When I was a newspaper City hack I always considered private equity to be the reductive apotheosis of late-capitalism (sounds pretentious, but bear with me).

I still do. Private equity firms don’t provide any service; they are pretty much invisible; and their owners do their utmost to remain anonymous (with a few exceptions). How many passengers on your train or bus today could tell you anything at all about Permira, or Blackstone, or CVC? Yet these institutions are in the vanguard of the ‘creative destruction’ described by the economist Joseph Schumpeter.

They are, typically, rootless mountains of (borrowed) cash searching for a return, wherever it can be found. They do not discriminate, yet choose their targets carefully - which sounds like a contradiction in terms but isn’t.

That’s why, paradoxically, I think the legal profession should be grateful to former Dragons’ Den star James Caan. Last week he spelt out the priorities of private equity investors in admirably candid, if brutal terms. Lawyers fetishise ‘service’ and don’t prioritise profit enough; and they need to start firing underperformers who don’t bring in multiples of their earnings.

Lawyers need to understand that as external investors enter the market, profit is not their main priority - it is their only priority.

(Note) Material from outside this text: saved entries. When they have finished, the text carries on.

(** [enqueue] ends with the command in the mailbox, or because the session is
    done or the mailbox stayed full; [enqueueAndWait] then waits for the session
    to have handled it, the session's end or its own timeout. *)
Inductive Mailbox := NotEnqueued | Enqueued (handled : bool).

Definition enqueue (session : nat) (command : Command) (m : Mailbox) : list HAction :=
  match m with NotEnqueued => [] | Enqueued _ => [HEnqueue session command] end.

Definition enqueueAndWait (session : nat) (command : Command) (m : Mailbox) : bool * list HAction :=
  (match m with Enqueued handled => handled | NotEnqueued => false end, enqueue session command m).

Definition wait_or_timeout (r : bool * list HAction) : list HAction :=
  r.2 ++ if r.1 then [] else [HRespond 408].

(** The request's dialog IDs, its [Refer-To], and how the dialog reads it. *)
Record InDialog := mkInDialog {
  rq_uas : option Admission.DialogID;
  rq_uac : option Admission.DialogID;
  rq_referTo : bool;
  rq_read : option error;            (* ReadRequest *)
  rq_readBye : Admission.DialogID -> option error;
  rq_mailbox : Mailbox;
}.

(** [hasOutbound s]: the session has an outbound dialog.  [p] are the re-INVITE
    fields of the session when the handler takes their lock. *)
Definition handleReInvite (hasOutbound : nat -> bool) (p : ReInvite.Pending) (req : InDialog) (e : Admission.Engine)
    : list HAction :=
  match Admission.findInboundSession (rq_uas req) e with
  | None => [HRespond 481]
  | Some s =>
      if negb (hasOutbound s) then [HRespond 481] else
      if (ReInvite.beginReInvite p).1 then
        HBegin true ::
        (match rq_read req with
         | Some _ => [HRespond 400]
         | None => wait_or_timeout (enqueueAndWait s CmdReInvite (rq_mailbox req))
         end) ++ [HFinish]
      else [HBegin false; HRespond 491]
  end.

Definition handleRefer (hasOutbound : nat -> bool) (req : InDialog) (e : Admission.Engine) : list HAction :=
  match Admission.findInboundSession (rq_uas req) e with
  | None => [HRespond 481]
  | Some s =>
      if negb (hasOutbound s) then [HRespond 481] else
      if negb (rq_referTo req) then [HRespond 400] else
      match rq_read req with
      | Some _ => [HRespond 400]
      | None => wait_or_timeout (enqueueAndWait s CmdRefer (rq_mailbox req))
      end
  end.

Definition handleNotify (req : InDialog) (e : Admission.Engine) : list HAction :=
  match Admission.findOutboundSession (rq_uac req) e with
  | None => [HRespond 481]
  | Some s =>
      match rq_read req with
      | Some _ => [HRespond 400]
      | None => wait_or_timeout (enqueueAndWait s CmdNotify (rq_mailbox req))
      end
  end.
Lemma put_inv s i c : inv s -> handlers s !! i = Some (c, Sending) -> (length (commands s) < capacity)%nat ->
  inv (set_handler i c (after_send c true) (put (i, c) s)).
Proof.
  intros Hi Hh Hc.
  assert (Hnew : i ∉ (sent s).*1).
  { intros ([j d] & -> & Hm)%list_elem_of_fmap. pose proof (i_senders s Hi) as Hs. rewrite Forall_forall in Hs.
    destruct (Hs _ Hm) as (h & Hl & Hne). cbn in *. congruence. }
  destruct Hi as [(done & Hs & Hd & Hr & Ha)]. constructor; cbn; auto.
  - exists done. split_and!; auto. rewrite Hs, <- !app_assoc. done.
  - rewrite length_app. cbn. lia.
  - rewrite fmap_app. apply NoDup_app. split_and!; [done | | apply NoDup_singleton].
    intros j Hj ->%list_elem_of_singleton. done.
  - apply Forall_app. split; [by apply (senders_set s _ i c Sending); [| |apply after_send_moves]|].
    constructor; [|constructor]. exists (after_send c true). split; [|apply after_send_moves]. cbn.
    by rewrite list_lookup_insert_eq by (by eapply lookup_lt_Some).
  - apply (handlers_set s (handler_ok (put (i, c) s)) i c Sending); auto.
    + intros j d g Hj. specialize (i_handlers0 j d g Hj). destruct g as [| |[]]; cbn in *; auto.
      destruct (is_hangup d); [|done]. rewrite elem_of_app. auto.
    + unfold after_send. destruct (is_hangup c) eqn:Hg; cbn; rewrite ?Hg; [|done]. rewrite elem_of_app, list_elem_of_singleton. auto.
Qed.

That’s why the immediate past-president of the American Bar Association, in denouncing alternative business structures recently, highlighted the fact that non-lawyer investment in law firms could compromise the client's best interests and undermine professional independence.

Which is not to agree with him that it will, necessarily. The SRA is determined to prove him wrong. But at least the splendidly named William T (Bill) Robinson III ‘gets’ it. Capitalists want their return, and they want it as quickly as possible, so it’s not difficult to envisage that tensions will arise if an externally funded legal services vehicle isn’t meeting its targets. The unambiguous message then will be: do more work; or do it quicker; or cut your costs (staff). ‘He who has the gold makes the golden rule,’ as Robinson said.

Private equity firms were lambasted as ‘casino capitalists’ only because of their debt-leveraging model and the rate of ‘churn’ they demand. Typically they work to a tight three- to five-year timeline which - going back to Schumpeter - can certainly ‘create’ profits but also has the potential to ‘destruct’ people. And that’s putting it mildly. In the three years after Permira helped take over the AA in 2004, for example, about one-third of the workforce of 10,000 lost their jobs.

Private equity likes flabby companies. A three- to five-year timeline demands a crash diet that can generate staggering short-term returns (and massively enrich the PE partners, of course).

Many solicitors will feel uncomfortable that it is now conceivable to talk about their profession in such terms. But whatever you think of Caan, he is doing no more than introducing them to the real world of business.